Sistema Brasileiro de Certificação Ambiental

O sistema brasileiro de certificação ambiental é constituído pelas organizações credenciadas para certificarem, pelas empresas certificadas e pelo Inmetro, órgão do governo brasileiro responsável por regular a estrutura de certificação no Brasil.
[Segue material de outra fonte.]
(* ===== verification/RunDocuments.v ===== *)
(** * What Team says of a run

    [protocol/http/rust/src/routine_run.rs]: the closed shapes of recovery cards,
    claims, segments, diagnostics and the steps of a run. *)

From stdpp Require Import base tactics list strings pretty.
From Stdlib Require Import ZArith Lia Ascii.
From S2P Require Import Prelude Text Json Calendar Platform Requests Redaction Wire Instants Notices Plans.

#[local] Open Scope Z_scope.

Definition LOCALES : list string := ["ar"; "de"; "en"; "es"; "fr"; "ja"; "pt"; "zh"]%string.
Definition LEASE_TOKEN_RE (s : string) : bool := exactly 43 (fun a => is_alnum a || one_of "_-" a) s.
Definition TAG_RE (s : string) : bool := exactly 64 is_hex s.
Definition CARD_EVIDENCE : list string := ["recorded"; "absent"; "unavailable"]%string.
Definition SEGMENT_STATUSES : list string := ["denied"; "done"; "failed"; "frozen"; "held"; "recovered"; "stopped"]%string.
Definition MAX_ACK_DELIVERIES : Z := 256.
Definition MAX_RUN_DIAGNOSTICS : Z := 32.
Definition MAX_DIAGNOSTIC_ATTEMPTS : Z := 64.
Definition MAX_DIAGNOSTIC_TEXT_BYTES : Z := 2048.
(** [[!-~]{1,128}]. *)
Definition ERROR_TYPE_RE (s : string) : bool := (1 <=? slen s) && (slen s <=? 128) && all_bytes (between 0x21 0x7e) s.
(** Labels of letters, digits and inner hyphens, at most 63 bytes each. *)
Definition PROVIDER_RE (s : string) : bool := dns_labels s 1.
Definition CONDITION_RE (s : string) : bool :=
  match strip_prefix "exit-status:" s with
  | Some code =>
      let digits := default code (strip_prefix "-" code) in (1 <=? slen digits) && (slen digits <=? 10) && all_bytes is_digit digits
  | None => contains ["stderr-output"; "timeout"; "frame-invalid"; "exit-unavailable"; "transport-failed"]%string s
  end.
Definition RUN_STEP_STATUSES : list string := ["done"; "recovered"; "failed"; "stopped"; "waiting"]%string.
Definition RUN_STEP_GAPS : list string := ["not_run"; "unavailable"]%string.
Definition SNAPSHOT_RE (s : string) : bool := exactly 32 is_hex s.
Definition RUN_STEP_FIELDS : list string :=
  ["action"; "assistant_id"; "attempt"; "duration_ms"; "inputs"; "position"; "status"]%string.

(** [routine::paged]: whole consecutive entries from an offset, the next offset or
    null. *)
Fixpoint entries_at (step : Value -> Z -> bool) (steps : list Value) (at_pos : Z) : bool :=
  match steps with [] => true | item :: steps => step item at_pos && entries_at step steps (at_pos + 1) end.
Definition wire_paged (ms : list (string * Value)) (step : Value -> Z -> bool) : bool :=
  match array (field ms "steps"), small_int (field ms "total"), small_int (field ms "offset") with
  | Some steps, Some total, Some offset =>
      whole (field ms "total") 1 MAX_ROUTINE_STEPS
      && (0 <=? offset) && (offset <? total) && (0 <? len steps) && (len steps <=? MAX_PAGE_STEPS) && (len steps <=? total - offset)
      && entries_at step steps (offset + 1)
      && (if offset + len steps =? total then is_null (field ms "next") else py_eq (field ms "next") (int (offset + len steps)))
      && (encoded_bytes (VArray steps) <=? MAX_PAGE_BYTES)
  | _, _, _ => false
  end.

Section Documents.
  Context {PF : Platform} {VO : Vocabulary}.

(** ** Diagnostics *)
(** [unsafe_text]: the same characters [failure.rs] refuses. *)
Definition diagnostic_unsafe (c : Z) : bool :=
  (0 <=? c) && (c <=? 0x08) || (0x0b <=? c) && (c <=? 0x1f) || (0x7f <=? c) && (c <=? 0x9f)
  || (0x200b <=? c) && (c <=? 0x200f) || (0x202a <=? c) && (c <=? 0x202e) || (0x2060 <=? c) && (c <=? 0x206f) || (c =? 0xfeff).
Definition diagnostic_text (v : Value) : bool :=
  match as_str v with
  | Some s => negb (existsb diagnostic_unsafe (chars s)) && (slen s <=? MAX_DIAGNOSTIC_TEXT_BYTES)
  | None => false
  end.
Definition canonical_failure (v : Value) : option Value :=
  ms ← exact_object v ["error_type"; "message"; "provider"; "http_status"; "response_excerpt"; "redacted"; "truncated"]%string;
  let provider := field ms "provider" in
  let status := field ms "http_status" in
  let excerpt := field ms "response_excerpt" in
  if full_value ERROR_TYPE_RE (field ms "error_type") && diagnostic_text (field ms "message")
     && (is_null provider || (full_value PROVIDER_RE provider && (text_len (str_or_empty provider) <=? 253)))
     && (is_null status || whole status 100 599)
     && (is_null excerpt || diagnostic_text excerpt)
     && is_bool (field ms "redacted") && is_bool (field ms "truncated")
  then Some v else None.
Definition canonical_diagnostic (v : Value) : option Value :=
  ms ← exact_object v ["operation_id"; "attempt"; "assistant_id"; "action"; "position"; "recorded_at"; "failure"; "condition"]%string;
  let failure := field ms "failure" in
  let condition := field ms "condition" in
  if full_value OPERATION_ID_RE (field ms "operation_id") && whole (field ms "attempt") 1 MAX_DIAGNOSTIC_ATTEMPTS
     && valid_assistant (field ms "assistant_id") && valid_action (field ms "action")
     && is_some (canonical_position (field ms "position") (int MAX_ROUTINE_STEPS))
     && instant (field ms "recorded_at")
     && negb (Bool.eqb (is_null failure) (is_null condition))
     && (is_null failure || is_some (canonical_failure failure))
     && (is_null condition || full_value CONDITION_RE condition)
  then Some v else None.
(** The order of diagnostics: when recorded, the operation, the attempt. *)
Definition diagnostic_key (v : Value) : string * string * option Z :=
  (str_or_empty (at_ v "recorded_at"), str_or_empty (at_ v "operation_id"), small_int (at_ v "attempt")).
Definition oint_leb (a b : option Z) : bool :=
  match a, b with None, _ => true | Some _, None => false | Some a, Some b => a <=? b end.
Definition diagnostic_leb (a b : string * string * option Z) : bool :=
  let '(at_a, op_a, n_a) := a in
  let '(at_b, op_b, n_b) := b in
  match String.compare at_a at_b with
  | Lt => true
  | Gt => false
  | Eq => match String.compare op_a op_b with Lt => true | Gt => false | Eq => oint_leb n_a n_b end
  end.
Definition canonical_diagnostics (v : Value) : option Value :=
  ms ← exact_object v ["team_id"; "run_id"; "diagnostics"]%string;
  entries ← array (field ms "diagnostics");
  if negb (valid_team (field ms "team_id") && full_value ROUTINE_ID_RE (field ms "run_id")
           && (len entries <=? MAX_RUN_DIAGNOSTICS) && forallb (fun entry => is_some (canonical_diagnostic entry)) entries)
  then None
  else
    let keys := map diagnostic_key entries in
    if bool_decide (base.NoDup (map (fun key : string * string * option Z => (snd (fst key), snd key)) keys)) && windows2 diagnostic_leb keys
    then Some v else None.

(** ** Recovery cards *)
Definition card_evidence (ms : list (string * Value)) : bool :=
  let evidence := field ms "evidence" in
  let diagnostic := field ms "diagnostic" in
  if negb (among evidence CARD_EVIDENCE) || Bool.eqb (is_null diagnostic) (is_str evidence "recorded") then false
  else if is_null diagnostic then true
  else match canonical_diagnostic diagnostic with
       | Some admitted => forallb (fun key => py_eq (at_ admitted key) (field ms key)) ["assistant_id"; "action"; "position"]%string
       | None => false
       end.
Definition canonical_card (v : Value) : option Value :=
  ms ← exact_object v ["team_id"; "run_id"; "assistant_id"; "action"; "tag"; "position"; "steps"; "evidence"; "diagnostic"]%string;
  if valid_team (field ms "team_id") && full_value ROUTINE_ID_RE (field ms "run_id") && valid_assistant (field ms "assistant_id")
     && valid_action (field ms "action") && is_some (canonical_position (field ms "position") (field ms "steps"))
     && card_evidence ms && full_value TAG_RE (field ms "tag")
  then Some v else None.
Definition canonical_card_answer_request (v : Value) : option Value :=
  ms ← exact_object v ["tag"]%string;
  let tag := field ms "tag" in if full_value TAG_RE tag then Some (object [("tag"%string, tag)]) else None.
Definition canonical_card_answer (v : Value) : option Value :=
  ms ← exact_object v ["team_id"; "run_id"]%string;
  if valid_team (field ms "team_id") && full_value ROUTINE_ID_RE (field ms "run_id") then Some v else None.
Definition canonical_challenge_open (v : Value) : option Value :=
  ms ← exact_object v ["locale"]%string;
  locale ← as_str (field ms "locale");
  if contains LOCALES locale then Some (object [("locale"%string, text locale)]) else None.

(** ** Claims and segments *)
Definition canonical_claim_request (v : Value) : option Value :=
  ms ← exact_object v ["long"]%string;
  let long := field ms "long" in if is_bool long then Some (object [("long"%string, long)]) else None.
Definition positive_number (v : Value) : bool := match natural_digits v with Some digits => negb (digits =s "0") | None => false end.
Definition claimed_run (run : Value) : bool :=
  match exact_object run ["team_id"; "run_id"; "lease_token"; "active_seconds"; "revision"; "plan_digest"]%string with
  | Some ms =>
      whole (field ms "active_seconds") 1 MAX_ACTIVE_SECONDS && valid_team (field ms "team_id") && full_value ROUTINE_ID_RE (field ms "run_id")
      && full_value LEASE_TOKEN_RE (field ms "lease_token") && valid_revision (field ms "revision")
      && full_value PLAN_DIGEST_RE (field ms "plan_digest")
  | None => false
  end.
Definition canonical_claim (v : Value) : option Value :=
  ms ← exact_object v ["run"; "next_due_at"]%string;
  let run := field ms "run" in
  let hint := field ms "next_due_at" in
  if is_null run then
    if is_null hint || positive_number hint then Some (object [("run", VNull); ("next_due_at", hint)]%string) else None
  else if is_null hint && claimed_run run then Some v else None.
Definition canonical_segment_request (v : Value) : option Value :=
  ms ← exact_object v ["revision"; "plan_digest"]%string;
  let revision := field ms "revision" in
  let digest := field ms "plan_digest" in
  if valid_revision revision && full_value PLAN_DIGEST_RE digest then Some (object [("revision", revision); ("plan_digest", digest)]%string) else None.
Definition canonical_segment_answer (v : Value) : option Value :=
  ms ← exact_object v ["team_id"; "run_id"; "status"]%string;
  if valid_team (field ms "team_id") && full_value ROUTINE_ID_RE (field ms "run_id") && among (field ms "status") SEGMENT_STATUSES
  then Some v else None.

(** ** The steps of a run *)
Definition run_input (v : Value) : bool :=
  match exact_object v ["member"; "value"]%string with
  | Some ms => let preview := field ms "value" in
               plain (field ms "member") MAX_MEMBER_CHARS && (is_null preview || plain preview MAX_PREVIEW_CHARS)
  | None => false
  end.
Definition ran (ms : list (string * Value)) : bool :=
  let status := field ms "status" in
  let duration := field ms "duration_ms" in
  let inputs := field ms "inputs" in
  among status RUN_STEP_STATUSES && valid_assistant (field ms "assistant_id") && valid_action (field ms "action")
  && whole (field ms "attempt") 1 MAX_DIAGNOSTIC_ATTEMPTS
  && (is_null duration || whole duration 0 (2 ^ 53 - 1))
  && (negb (is_str status "recovered") || is_null duration)
  && (is_null inputs || wire_members inputs run_input).
Definition canonical_run_step (v : Value) (position : Z) (steps : Value) : option Value :=
  ms ← exact_object v RUN_STEP_FIELDS;
  if negb (py_eq (field ms "position") (int position)) then None
  else
    let valid := if among (field ms "status") RUN_STEP_GAPS
                 then forallb (fun key => is_null (field ms key)) ["assistant_id"; "action"; "attempt"; "duration_ms"; "inputs"]%string
                 else ran ms in
    if valid && is_some (canonical_position (field ms "position") steps) && (encoded_bytes v <=? MAX_STEP_VIEW_BYTES) then Some v else None.
Definition canonical_run_steps (v : Value) : option Value :=
  ms ← exact_object v ["team_id"; "run_id"; "routine_id"; "revision"; "plan_digest"; "total"; "snapshot"; "offset"; "steps"; "next"]%string;
  let total := field ms "total" in
  if valid_team (field ms "team_id") && full_value ROUTINE_ID_RE (field ms "run_id") && full_value ROUTINE_ID_RE (field ms "routine_id")
     && valid_revision (field ms "revision") && full_value PLAN_DIGEST_RE (field ms "plan_digest")
     && full_value SNAPSHOT_RE (field ms "snapshot") && wire_paged ms (fun item at_pos => is_some (canonical_run_step item at_pos total))
  then Some v else None.
End Documents.
(* ===== verification/Define.v ===== *)
(** * Admitting definitions

    [routine/src/record/define.rs]: the closed contract of a Routine's
    definition, and the transitions that admit one: creation, update and
    refinement. *)

From stdpp Require Import base tactics list strings pretty.
From Stdlib Require Import ZArith Lia Ascii.
From S2P Require Import Prelude Text Json Calendar Platform Wire Schedule Dates Starts Plans Team Definitions.

#[local] Open Scope Z_scope.
#[local] Abbreviation state := TeamRoutines.TeamRoutines.

Definition positive_integer (v : Value) : bool :=
  is_integer v
  && negb (match v with VNumber (NInt z) => z <=? 0 | _ => false end)
  && negb (match v with VNumber (NBigInt d) => bool_decide (is_Some (strip_prefix "-" d)) | _ => false end).

Definition confirmed (value : option Value) : bool :=
  match value with
  | None => false
  | Some v =>
      has_fields v ["proposal_id"; "proposal_digest"; "principal"; "incarnation"; "confirmed_at"]%string
      && full_value ROUTINE_ID_RE (at_ v "proposal_id")
      && full_value PLAN_DIGEST_RE (at_ v "proposal_digest")
      && full_value HEX32_RE (at_ v "principal")
      && full_value SHA256_RE (at_ v "incarnation")
      && positive_integer (at_ v "confirmed_at")
  end.

(** [payload::SOURCE_DIGEST_RE]. *)
Definition SOURCE_DIGEST_RE (s : string) : bool := PLAN_DIGEST_RE s.

Definition strings_of (l : list Value) : list string := omap as_str l.

Definition permitted_shape (item : Value) : bool :=
  let stored := elements (at_ item "stored_inputs") in
  let names := strings_of stored in
  has_fields item ["assistant"; "action"; "pin"; "read_only"; "stored_inputs"]%string
  && bool_decide (is_Some (canonical_assistant_id (at_ item "assistant")))
  && bool_decide (is_Some (canonical_action_id (at_ item "action")))
  && full_value PLAN_DIGEST_RE (at_ item "pin")
  && is_bool (at_ item "read_only")
  && is_array (at_ item "stored_inputs")
  && (len stored <=? MAX_STEP_STORED_INPUTS)
  && forallb (fun name => bool_decide (is_Some (canonical_identifier name))) stored
  && Nat.eqb (length names) (length stored)
  && windows2 sltb names.

(** A step's, or an entry's, Assistant and Action. *)
Definition step_key (step : Value) : string * string :=
  (str_or_empty (at_ step "assistant"), str_or_empty (at_ step "action")).
Definition pair_eqb (a b : string * string) : bool := (fst a =s fst b) && (snd a =s snd b).
Definition pair_ltb (a b : string * string) : bool :=
  match String.compare (fst a) (fst b) with Lt => true | Eq => sltb (snd a) (snd b) | Gt => false end.

Definition permitted_valid (r : Routine.Routine) : bool :=
  let entries := Routine.permitted r in
  if (MAX_PERMITTED <? len entries) || negb (forallb permitted_shape entries) then false else
  let pins := map (fun item => (step_key item, str_or_empty (at_ item "pin"))) entries in
  let steps := plan_steps (Routine.plan r) in
  windows2 (fun a b => pair_ltb (fst a) (fst b)) pins
  && forallb (fun kp => existsb (fun step => pair_eqb (step_key step) (fst kp)) steps) pins
  && forallb (fun step =>
        match List.find (fun kp => pair_eqb (fst kp) (step_key step)) pins with
        | Some kp => is_str (at_ step "pin") (snd kp)
        | None => false
        end) steps.

Definition strings_eqb (a b : list string) : bool := bool_decide (a = b).

Definition assistants_valid (r : Routine.Routine) : bool :=
  let used := dedup (stable_sort sleb
                (strings_of (map (fun item => at_ item "assistant") (Routine.permitted r)))) in
  let named := map fst (Routine.assistants r) in
  strings_eqb named used
  && (len (Routine.assistants r) <=? MAX_ROUTINE_ASSISTANTS)
  && windows2 pair_ltb (Routine.assistants r)
  && forallb (fun ad => bool_decide (is_Some (canonical_assistant_id (text (fst ad))))
                        && SOURCE_DIGEST_RE (snd ad)) (Routine.assistants r).

Section Define.
  Context {PF : Platform} {VO : Vocabulary}.

Definition definition_valid (r : Routine.Routine) : bool :=
  if negb (well_formed (Routine.plan r)) then false else
  ROUTINE_ID_RE (Routine.routine_id r)
  && bool_decide (is_Some (canonical_name (text (Routine.name r))))
  && exact_description (text (Routine.description r))
  && zoned (at_ (Routine.plan r) "timezone") (text (Routine.timezone_source r))
  && bool_decide (is_Some (canonical_schedule (Routine.schedule r)))
  && permitted_valid r
  && assistants_valid r
  && confirmed (Routine.confirmation r)
  && valid_revision (int (Routine.revision r)).

Definition defined (r : Routine.Routine) (revision : Z) : result Routine.Routine :=
  let d := r <| Routine.revision := revision |> in
  _ ← refuse (negb (definition_valid d)) "routine-invalid";
  _ ← refuse (negb (definition_fits r)) "routine-too-large";
  Ok (d <| Routine.needs_reconfirm := false |> <| Routine.deleting := false |>
        <| Routine.failures := 0 |> <| Routine.output_digest := ""%string |>).

Definition first_run (r : Routine.Routine) : result Z :=
  if continuous r then Ok (Routine.anchor r) else next_after r (Routine.anchor r).

Definition admitted (r : Routine.Routine) (revision : Z) : result Routine.Routine :=
  a ← defined r revision;
  first ← first_run a;
  _ ← refuse (negb (Routine.next_run_at r =? first)) "routine-invalid";
  Ok (a <| Routine.gap_started_at := 0 |> <| Routine.missed := 0 |> <| Routine.reported_missed := 0 |>
        <| Routine.rollup_minute := 0 |> <| Routine.rollup_runs := 0 |> <| Routine.rollup_usage := None |>
        <| Routine.run_requested := 0 |>).

Definition scheduled (r : Routine.Routine) (now : Z) : result Routine.Routine :=
  let anchored := r <| Routine.anchor := now |> in
  first ← first_run anchored;
  Ok (anchored <| Routine.next_run_at := first |>).

Definition budgets (others : list Routine.Routine) (a : Routine.Routine) : result unit :=
  match over_budget others a with None => Ok tt | Some refused => Err refused end.

Definition add_routine (st : state) (value : Routine.Routine) : result state :=
  a ← admitted value 1;
  _ ← refuse (existsb (fun item => Routine.routine_id item =s Routine.routine_id a) (TeamRoutines.routines st))
        "routine-exists";
  _ ← refuse (MAX_ROUTINES <=? len (TeamRoutines.routines st)) "routine-limit";
  _ ← budgets (TeamRoutines.routines st) a;
  Ok (st <| TeamRoutines.routines := TeamRoutines.routines st ++ [a] |>).

Definition changeable (st : state) (routine_id : string) (expected_revision : Z) : result Routine.Routine :=
  current ← routine st routine_id;
  _ ← refuse (Routine.deleting current) "routine-not-found";
  _ ← refuse (negb (Routine.revision current =? expected_revision)) "routine-revision-changed";
  _ ← refuse (existsb (fun item => Run.routine_id item =s Routine.routine_id current) (live_runs st))
        "routine-busy";
  Ok current.

Definition others (st : state) (routine_id : string) : list Routine.Routine :=
  List.filter (fun item => negb (Routine.routine_id item =s routine_id)) (TeamRoutines.routines st).

Context {E : Type} {EN : Entropy E}.

Definition create (st : state) (value : Routine.Routine) (now : Z) (usage : option Value)
    (steps : list Value) : drawing E state :=
  st ← lift (add_routine st value);
  id ← new_id;
  lift (put_notice st
    ((Notice_new id (Routine.routine_id value) "" "created" now (object [("steps"%string, VArray steps)]))
       <| Notice.usage := usage |>)).

Definition update (st : state) (value : Routine.Routine) (expected_revision now : Z) : drawing E state :=
  current ← lift (changeable st (Routine.routine_id value) expected_revision);
  a ← lift (admitted value (Routine.revision current + 1));
  _ ← lift (budgets (others st (Routine.routine_id current)) a);
  let a := a <| Routine.paused := Routine.paused current |>
             <| Routine.rollup_minute := Routine.rollup_minute current |>
             <| Routine.rollup_runs := Routine.rollup_runs current |>
             <| Routine.rollup_usage := Routine.rollup_usage current |> in
  let st := replace_routine st a in
  id ← new_id;
  lift (put_notice st (Notice_new id (Routine.routine_id a) "" "changed" now (object []))).

Definition refine (st : state) (value : Routine.Routine) (expected_revision now : Z) : drawing E state :=
  current ← lift (changeable st (Routine.routine_id value) expected_revision);
  _ ← lift (refuse (negb (timezone value =s timezone current)) "routine-invalid");
  let definition :=
    current <| Routine.description := Routine.description value |>
            <| Routine.assistants := Routine.assistants value |>
            <| Routine.plan := Routine.plan value |>
            <| Routine.permitted := Routine.permitted value |>
            <| Routine.confirmation := Routine.confirmation value |> in
  refined ← lift (defined definition (Routine.revision current + 1));
  _ ← lift (budgets (others st (Routine.routine_id current)) refined);
  let st := replace_routine st refined in
  id ← new_id;
  lift (put_notice st (Notice_new id (Routine.routine_id refined) "" "changed" now (object []))).
End Define.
De todas as normas do compêndio ISO 14.000, apenas a NBR ISO 14.001 sobre Sistema de Gestão Ambiental e a NBR ISO 14.040 sobre Análise do Ciclo de Vida são passíveis de avaliação de conformidade. Assim quando uma empresa possui uma certificação ISO 14.001 automaticamente sabemos que o seu Sistema de Gestão Ambiental encontra-se em conformidade com o estabelecido na NBR ISO 14.001:2004.

Para obter uma certificação ISO 14.001 é necessário contratar um Organismo de Certificação de Sistema de Gestão Ambiental – OCA, que são empresas certificadas pelo Inmetro que conduzem e concedem a certificação de conformidade, com base na norma ISO 14.001.

A relação das organizações credenciadas para certificarem, e das empresas brasileiras com certificação ISO 14.001 está disponível para consulta pública no portal do Inmetro na Internet.

É importante lembrar que atualmente, a certificação de um Sistema de Gestão Ambiental pela ISO 14.001:2004 é um requisito essencial para as empresas que desejam competitividade em um contexto de mercado globalizado através da melhoria de seu desempenho ambiental, e pode ser aplicada a qualquer atividade econômica, fabril ou prestadora de serviços.

Para a certificação de um sistema de gestão ambiental é necessário a aplicação de uma auditoria de certificação na atividade a ser certificada. A NBR ISO 14.001 é a norma que certifica, no entanto, as outras normas do compêndio ISO 14.000, como as NBRs ISO 14.010, ISO 14.011 e ISO 14.012 são normas de apoio que também devem ser obedecidas na certificação.